Care starts in the Outreach Room at the Learning Collaborative

“Just having a safe space for somebody to enter into and have a conversation as well as get their basic needs met is so essential for relationship building.”

Andrew Volkers works at the Maine Medical Center-Preble Street Learning Collaborative, the Learning Collaborative for short, which provides low-barrier healthcare, care coordination services, and health education to unsheltered Mainers. 

Maine Medical Center, Preble Street, and other community partners established the Learning Collaborative in January 2017 to bridge the well documented gap between the unsheltered population and healthcare services. People experiencing homelessness face devastating physical and mental outcomes and seemingly insurmountable barriers to accessing healthcare and treatment. The U.S. Department of Housing and Urban Development reported that people experiencing homeless are more than twice as likely to have a disability than the general population, and, in 2023, HUD reported unsheltered individuals also experience chronic and mental illness at significantly higher rates than the general public: 31 percent reported having a serious mental illness on a given night and 24 percent reported conditions related to chronic substance use.

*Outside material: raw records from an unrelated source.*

(** X13. When [sort_by] is one of [price_chf], [range_wltp_km],
    [battery_kwh] and [acceleration_0_100], the vehicles come in
    ascending order of that value, and in descending order when
    [sort_order] is [desc]; any other [sort_order] means ascending.
    With any other [sort_by], or none, they come in the order of the
    table. *)
Theorem get_vehicles_sorted (rt : PyRuntime) (data : list vehicle)
    (q : vehicle_query) :
  match vq_sort_by q ≫= vehicle_key with
  | Some key =>
      if decide (vq_sort_order q = Some (s2u "desc"))
      then StronglySorted (fun x y => (key y <= key x)%Q)
             (get_vehicles rt data q)
      else StronglySorted (fun x y => (key x <= key y)%Q)
             (get_vehicles rt data q)
  | None => get_vehicles rt data q = filter_vehicles rt q data
  end.
Proof.
  unfold get_vehicles. destruct (vq_sort_by q) as [name|]; simpl; [|done].
  destruct (vehicle_key name) as [key|]; [|done].
  destruct (decide (vq_sort_order q = Some (s2u "desc"))) as [Hd|Hd].
  - rewrite (bool_decide_eq_true_2 _ Hd).
    apply (StronglySorted_weaken
             (fun x y => Qle_bool (key y) (key x) = true)).
    { intros x y H. by apply Qle_bool_iff. }
    apply sort_by_sorted.
    + intros x y. apply Qle_bool_total.
    + intros x y z H1 H2. by eapply Qle_bool_trans.
  - rewrite (bool_decide_eq_false_2 _ Hd).
    apply (StronglySorted_weaken
             (fun x y => Qle_bool (key x) (key y) = true)).
    { intros x y H. by apply Qle_bool_iff. }
    apply sort_by_sorted.
    + intros x y. apply Qle_bool_total.
    + intros x y z. apply Qle_bool_trans.
Qed.

(** ** Look-ups *)

Lemma get_vehicle_spec (data : list vehicle) (vehicle_id : str) :
  match get_vehicle data vehicle_id with
  | inr v => v ∈ data /\ v_id v = vehicle_id
  | inl e => e = HTTPException 404 (s2u "Vehicle not found")
             /\ vehicle_id ∉ v_id <$> data
  end.
Proof.
  induction data as [|x data IH]; simpl.
  - split; [done | apply not_elem_of_nil].
  - destruct (decide (v_id x = vehicle_id)) as [Hx|Hx].
    + split; [left | done].
    + destruct (get_vehicle data vehicle_id) as [e|v].
      * destruct IH as [-> Hno]. split; [done|].
        apply not_elem_of_cons. by split.
      * destruct IH. split; [by right | done].
Qed.

Lemma get_vehicle_found (data : list vehicle) (v : vehicle) :
  NoDup (v_id <$> data) -> v ∈ data -> get_vehicle data (v_id v) = inr v.
Proof.
  induction data as [|x data IH]; intros Hnd Hv; simpl.
  - by apply elem_of_nil in Hv.
  - rewrite fmap_cons in Hnd. apply NoDup_cons in Hnd as [Hx Hnd].
    apply elem_of_cons in Hv as [-> | Hv].
    + by rewrite decide_True.
    + rewrite decide_False; [by apply IH|].
      intros Heq. apply Hx. rewrite Heq. by apply list_elem_of_fmap_2.
Qed.

Lemma get_knowledge_article_spec (data : list knowledge_article) (slug : str) :
  match get_knowledge_article data slug with
  | inr a => a ∈ data /\ ka_slug a = slug
  | inl e => e = HTTPException 404 (s2u "Article not found")
             /\ slug ∉ ka_slug <$> data
  end.
Proof.
  induction data as [|x data IH]; simpl.
  - split; [done | apply not_elem_of_nil].
  - destruct (decide (ka_slug x = slug)) as [Hx|Hx].
    + split; [left | done].
    + destruct (get_knowledge_article data slug) as [e|v].
      * destruct IH as [-> Hno]. split; [done|].
        apply not_elem_of_cons. by split.
      * destruct IH. split; [by right | done].
Qed.

Lemma get_knowledge_article_found (data : list knowledge_article)
    (a : knowledge_article) :
  NoDup (ka_slug <$> data) -> a ∈ data ->
  get_knowledge_article data (ka_slug a) = inr a.
Proof.
  induction data as [|x data IH]; intros Hnd Ha; simpl.
  - by apply elem_of_nil in Ha.
  - rewrite fmap_cons in Hnd. apply NoDup_cons in Hnd as [Hx Hnd].
    apply elem_of_cons in Ha as [-> | Ha].
    + by rewrite decide_True.
    + rewrite decide_False; [by apply IH|].
      intros Heq. apply Hx. rewrite Heq. by apply list_elem_of_fmap_2.
Qed.

(** X14. [get_vehicle] answers 404 exactly when no vehicle of the table
    has the identifier asked for; otherwise it returns a vehicle of the
    table with that identifier. When the identifiers of the table are
    distinct, asking for the identifier of a vehicle of the table
    returns that vehicle. [get_knowledge_article] does the same with
    the slugs of the articles. *)
Theorem lookups_by_key (vehicles : list vehicle)
    (articles : list knowledge_article) :
  (forall vehicle_id,
     match get_vehicle vehicles vehicle_id with
     | inr v => v ∈ vehicles /\ v_id v = vehicle_id
     | inl e => e = HTTPException 404 (s2u "Vehicle not found")
                /\ vehicle_id ∉ v_id <$> vehicles
     end)
  /\ (NoDup (v_id <$> vehicles) ->
      forall v, v ∈ vehicles -> get_vehicle vehicles (v_id v) = inr v)
  /\ (forall slug,
        match get_knowledge_article articles slug with
        | inr a => a ∈ articles /\ ka_slug a = slug
        | inl e => e = HTTPException 404 (s2u "Article not found")
                   /\ slug ∉ ka_slug <$> articles
        end)
  /\ (NoDup (ka_slug <$> articles) ->
      forall a, a ∈ articles ->
        get_knowledge_article articles (ka_slug a) = inr a).
Proof.
  split; [apply get_vehicle_spec|].
  split; [intros Hnd v; by apply get_vehicle_found|].
  split; [apply get_knowledge_article_spec|].
  intros Hnd a. by apply get_knowledge_article_found.
Qed.

(** ** Lists of brands and categories *)

Lemma sorted_set_spec (xs : list str) :
  StronglySorted (fun x y => str_le x y /\ x <> y) (sorted_set xs)
  /\ (forall x, x ∈ sorted_set xs <-> x ∈ xs).
Proof.
  unfold sorted_set.
  set (l := elements (list_to_set xs : gset str)).
  assert (NoDup (sort_by str_leb l)) as Hnd.
  { rewrite sort_by_perm. apply NoDup_elements. }
  assert (StronglySorted (fun a b => str_leb a b = true) (sort_by str_leb l))
    as Hs.
  { apply sort_by_sorted; [apply str_leb_total | apply str_leb_trans]. }
  split.
  - revert Hnd. induction Hs as [|x k Hk IH Hx]; intros Hnd; constructor.
    + apply IH. by apply NoDup_cons in Hnd as [_ ?].
    + apply NoDup_cons in Hnd as [Hx' _].
      apply Forall_forall. intros y Hy. split.
      * by eapply Forall_forall in Hx.
      * by intros ->.
  - intros x. rewrite sort_by_perm. unfold l.
    by rewrite elem_of_elements, elem_of_list_to_set.
Qed.

(** X15. [get_brands] lists every brand of the table once, in strictly
    ascending order of the strings, and nothing else; [get_categories]
    does the same for the categories of the vehicles. *)
Theorem brands_and_categories (data : list vehicle) :
  StronglySorted (fun x y => str_le x y /\ x <> y) (get_brands data)
  /\ (forall b, b ∈ get_brands data <-> exists v, v ∈ data /\ v_brand v = b)
  /\ StronglySorted (fun x y => str_le x y /\ x <> y) (get_categories data)
  /\ (forall c, c ∈ get_categories data
                <-> exists v, v ∈ data /\ v_category v = c).
Proof.
  unfold get_brands, get_categories.
  destruct (sorted_set_spec (v_brand <$> data)) as [Hb1 Hb2].
  destruct (sorted_set_spec (v_category <$> data)) as [Hc1 Hc2].
  split; [done|]. split; [|split; [done|]].
  - intros b. rewrite Hb2, list_elem_of_fmap. split.
    + intros (v & -> & Hv). by exists v.
    + intros (v & Hv & <-). by exists v.
  - intros c. rewrite Hc2, list_elem_of_fmap. split.
    + intros (v & -> & Hv). by exists v.
    + intros (v & Hv & <-). by exists v.
Qed.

On a given night in 2023...

of people experiencing homelessness report a serious mental illness
0 %
of people experiencing homelessness report conditions related to chronic substance abuse
0 %

Continue reading here for HUD’s 2023 Point in Time data.

Treatment and preventative care are less accessible to people experiencing homelessness for many reasons, but one of the biggest barriers is cost and lack of insurance. Many communities now have Federally Qualified Health Centers (FQHC) – Preble Street’s Recuperative Care (RCP) is part of a Federally Qualified Health Center facility – that provide basic services for little or no cost. The Affordable Care Act has also enabled states to expand Medicaid programs to provide healthcare coverage to people with lower incomes. Although access to healthcare in Maine has expanded through Maine Care, and there are 144 FQHCs throughout the state, many barriers, like transportation, prejudice against homelessness, etc., still persist and block access to care.

The Learning Collaborative identifies these roadblocks to care and emphasizes building rapport and trust with people experiencing homelessness.

This starts in the Outreach Room… 

The Outreach Room is the first point of contact for people who come in seeking treatment, care coordination, or just help with basic needs. “When people come in, we can offer them food, socks, toiletries, harm reduction supplies, or just have casual conversations,” says Andrew. Meeting people where they’re at with basic needs, like toiletries, a snack, or a casual conversation becomes the basis and entry into long-term healthcare and care coordination: “People will come in and grab harm reduction supplies or a toothbrush. Then, they’ll keep coming back and that relationship will grow to the point where I can ask ‘Hey, are you ready to see the doctor? Hey, are you ready to go to the shelter tonight?’”

Caroline Fernandes (she/her), Health Services Director at the Learning Collaborative, adds, “We have folks here that would never go in and see the Doctor. Now, they’re getting comprehensive medical care – staying at the hospital or having care here at the Learning Collaborative.”

Andrew and Caroline pictured in the Outreach Room.

Some of the basic needs items, like toiletries and harm reduction supplies, seen in the Outreach Room.

People can receive care from an onsite Maine Medical Center health care provider, who can perform clinical services, including triage as well as urgent, follow-up, and wound care.

MMC’s Homeless HealthPartners (HHP) case management team is also co-located at the Learning Collaborative site, working alongside Preble Street and health provides to provide short-term case management and coordinating access to primary care and other medical providers. 

Alongside the various barriers to entry, many people experiencing homelessness have had negative experiences with the healthcare system or are simply worried about cost. “Many, for the first time, go to the emergency department or get major medical issues addressed because of the relationships they develop in this space,” Caroline explains.  

The Learning Collaborative’s Outreach Room is also a place where people can learn about community events and resources. “We want to have a lot of resources for people in the community, like where you can get food 24/7, where you can get Narcan in the middle of the night, and what are different activities in the community,” says Caroline.

The Outreach Room previously emphasized basic needs above all else – clothes, toiletries, harm reduction supplies, etc. – in the wake of the various encampment sweeps and swelling need in Portland. Now, Andrew and Caroline are transitioning this space to follow a comprehensive outreach model, still providing basic needs but using that as an entry to connecting people to other resources, like medical services, shelter, SNAP benefits, community events, and more. Posters hang on the wall, advertising a community grief group, a woman’s drop-in group, and a community art show organized by Learning Collaborative clients.

Community resources and posters seen in the Outreach Room.

The Learning Collaborative was created in part to reduce stigma among medical providers in Maine and for providers to receive hands-on experience, working with the unsheltered population and thus preparing them to become better providers to all people regardless of their health or situation. In fact, many people who do a rotation at the Learning Collaborative go on to work there full time or spend additional time with patients. As the name suggests, it is a place of continual learning, with patients and providers learning from each other and the larger healthcare system learning from its model of care.  

The Learning Collaborative is located at 20 Portland Street, Portland Maine 04102.